Optimization of subsea BOP lower stack deadman/autoshear accumulators should include consideration of temperature and pressure uncertainties that are inherent in the process of setting precharge pressure. For each well application, calculations typically compute an optimum precharge which provides the maximum usable fluid for the emergency function sequence. For single function sequences, this theoretically produces a subsea condition in which all of the fluid in the accumulators is usable. Precharge pressures below this optimum will provide more fluid, but the usable portion of this fluid gradually diminishes as precharge pressure is reduced. Precharge pressures above the optimum rapidly diminish the total amount of fluid (and thus usable fluid) in the accumulators. The usable volume penalty is therefore much higher for precharging above optimum than for precharging below optimum. As systems are pushed to maximum performance conditions, the margin between an optimum condition and a failing condition can be within normally accepted tolerances.

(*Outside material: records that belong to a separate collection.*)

(** Sorted by key and deduplicated: one row for every key, in strictly increasing key order. *)
Lemma sort_dedup_spec l :
  let out := dedup_by_key f (merge_sort (le_of (compare_on f cmp)) l) in
  StronglySorted (λ x y, cmp (f x) (f y) = Lt) out ∧ (∀ x, x ∈ out → x ∈ l) ∧
  (∀ x, x ∈ l → f x ∈ f <$> out) ∧ (length out ≤ length l)%nat.
Proof.
  simpl. set (k := merge_sort _ l).
  assert (Hk : k ≡ₚ l) by apply merge_sort_Permutation. split_and!.
  - apply dedup_from_strict; [apply merge_sort_sorted; apply _|by apply Forall_true].
  - intros x Hx. rewrite <-Hk. by eapply sublist_subseteq, Hx; apply dedup_from_sublist.
  - intros x Hx. rewrite <-Hk in Hx. by destruct (dedup_from_keys None k x Hx).
  - rewrite <-(Permutation_length Hk). apply sublist_length, dedup_from_sublist.
Qed.

Lemma strict_keys_nodup l : StronglySorted (λ x y, cmp (f x) (f y) = Lt) l → NoDup (f <$> l).
Proof.
  induction 1 as [|x l _ IH Hx]; [constructor|]. csimpl. constructor; [|done].
  intros (y & E & Hy)%list_elem_of_fmap. rewrite Forall_forall in Hx. specialize (Hx y Hy).
  rewrite E, (proj2 (cmp_eq (cmp:=cmp) (f y) (f y)) eq_refl) in Hx. done.
Qed.
End dedup.

Lemma dedup_by_id {A} `{EqDecision A} (l : list A) : dedup l = dedup_by_key (λ x, x) l.
Proof.
  destruct l as [|x l]; [done|]. unfold dedup_by_key. cbn [dedup_from].
  destruct (decide (None = Some x)); [done|]. revert x n. induction l as [|y l IH]; intros x _; [done|].
  change (dedup (x :: y :: l)) with (if decide (x = y) then dedup (y :: l) else x :: dedup (y :: l)).
  cbn [dedup_from]. rewrite IH by done.
  destruct (decide (x = y)), (decide (Some x = Some y)); congruence.
Qed.

Lemma sort_dedup_ids {A} `{EqDecision A} (cmp : A → A → comparison) `{!Comparable cmp} (l : list A) :
  let out := dedup (merge_sort (le_of cmp) l) in
  StronglySorted (λ x y, cmp x y = Lt) out ∧ NoDup out ∧ (∀ x, x ∈ out ↔ x ∈ l) ∧
  (length out ≤ length l)%nat.
Proof.
  simpl. rewrite dedup_by_id.
  destruct (sort_dedup_spec (λ x : A, x) cmp l) as (Hs & H1 & H2 & Hlen).
  change (merge_sort (le_of (compare_on (λ x : A, x) cmp)) l) with (merge_sort (le_of cmp) l) in *.
  split_and!; [done| | |done].
  - apply (strict_keys_nodup _ cmp) in Hs. by rewrite list_fmap_id in Hs.
  - intros x. split; [apply H1|]. intros Hx%H2. by rewrite list_fmap_id in Hx.
Qed.

(** ** Ordered maps *)

(** A [BTreeMap] iterates in key order. *)
Definition btree_iter {K V} `{Countable K} (cmp : K → K → comparison) (m : gmap K V) : list (K * V) :=
  merge_sort (le_of (compare_on fst cmp)) (map_to_list m).

Section btree.
Context {K V : Type} `{Countable K} (cmp : K → K → comparison).
Implicit Types (m : gmap K V) (l : list (K * V)).

Lemma btree_iter_perm m : btree_iter cmp m ≡ₚ map_to_list m.
Proof. apply merge_sort_Permutation. Qed.

Lemma length_btree_iter m : length (btree_iter cmp m) = size m.
Proof. rewrite btree_iter_perm. apply length_map_to_list. Qed.

Lemma list_to_map_btree m : list_to_map (btree_iter cmp m) = m ∧ NoDup (btree_iter cmp m).*1.
Proof.
  assert (Hd : NoDup (btree_iter cmp m).*1)
    by (rewrite btree_iter_perm; apply NoDup_fst_map_to_list).
  split; [|done]. rewrite <-(list_to_map_to_list m) at 2.
  apply list_to_map_proper; [done|apply btree_iter_perm].
Qed.

(** Entries in strictly increasing key order. *)
Definition key_sorted l : Prop := StronglySorted (λ x y, cmp x.1 y.1 = Lt) l.

Context `{!Comparable cmp}.
(* SRC crates/exocortex-kernel/src/verbs.rs 234-250 GuidanceEntry *)
Record GuidanceEntry := mkGuidanceEntry {
  ge_key : string;
  ge_when : option string;
  ge_caution : option string;
  ge_links : list GuidanceLink;
}.

(* SRC crates/exocortex-kernel/src/verbs.rs 269-281 PackActionDef *)
Record PackActionDef := mkPackActionDef {
  pa_name : string;
  pa_ceiling : Visibility;
  pa_input_type : string;
  pa_output_type : string;
}.

(* SRC crates/exocortex-kernel/src/verbs.rs 283-300 PackFunctionDef *)
Record PackFunctionDef := mkPackFunctionDef {
  pf_name : string;
  pf_engine : string;
  pf_input_type : string;
  pf_output_type : string;
  p50_budget_us : Z;
  p99_budget_us : Z;
}.

(* SRC crates/exocortex-kernel/src/pack.rs 8-45 PackDef *)
Record PackDef := mkPackDef {
  p_name : string;
  p_version : PackVersion;
  kernel_min : PackVersion;
  p_memory_type_names : list string;
  p_entity_type_names : list string;
  p_kinds : list RelMeta;
  p_type_triples : list TypeTriple;
  p_rule_ids : list string;
  p_actions : list PackActionDef;
  p_functions : list PackFunctionDef;
  p_guidance : list GuidanceEntry;
}.

(* SRC crates/exocortex-kernel/src/pack.rs 104-114 kernel_const_by_name *)
Definition kernel_const_by_name (name : string) : option RelKindId :=
  if String.eqb name "SOLVES" then Some SOLVES
  else if String.eqb name "FIXES" then Some FIXES
  else if String.eqb name "CAUSES" then Some CAUSES
  else if String.eqb name "IN_SESSION" then Some IN_SESSION
  else None.

(** The loop of [PackVersion::parse]: digits accumulate in the current field (a [u16] that
    wraps in a release build), a dot moves to the next field while fewer than two were seen. *)
Fixpoint parse_version_loop (bytes : list Z) (field : nat) (values : list Z) : list Z :=
  match bytes with
  | [] => values
  | b :: bytes =>
      if (48 <=? b) && (b <=? 57) then
        parse_version_loop bytes field
          (<[field := wrap 16 (nth field values 0 * 10 + (b - 48))]> values)
      else if (b =? 46) && Nat.ltb field 2 then parse_version_loop bytes (S field) values
      else parse_version_loop bytes field values
  end.

(* SRC crates/exocortex-kernel/src/pack.rs 137-159 PackVersion::parse *)
Definition PackVersion_parse (s : string) : PackVersion :=
  let values := parse_version_loop (as_bytes s) 0 [0; 0; 0] in
  mkPackVersion (nth 0 values 0) (nth 1 values 0) (nth 2 values 0).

If temperature and pressure uncertainties involved in setting the precharge according to plan are considered, the most practical precharge plan will target slightly below the mathematical optimum. This will balance the asymmetric effects of uncertainties in the precharge settings. Correct calibration of the precharge pressure gauge and correct adjustments of precharge pressure for ambient temperature are both critical for reduction of precharge condition uncertainties. Adjustment of precharge to a specified plan is inherently difficult in practice for several reasons; therefore training of rig personnel and awareness of the effects of precharge condition uncertainty by planners on shore can prevent costly downtime.

In multi-function emergency sequences, accumulator precharge pressures are typically optimized to balance the needs of all functions. The same thought process described for single function sequences can be applied to multi-function sequences to keep the band of precharge uncertainty within the operating limits for all functions in the sequence.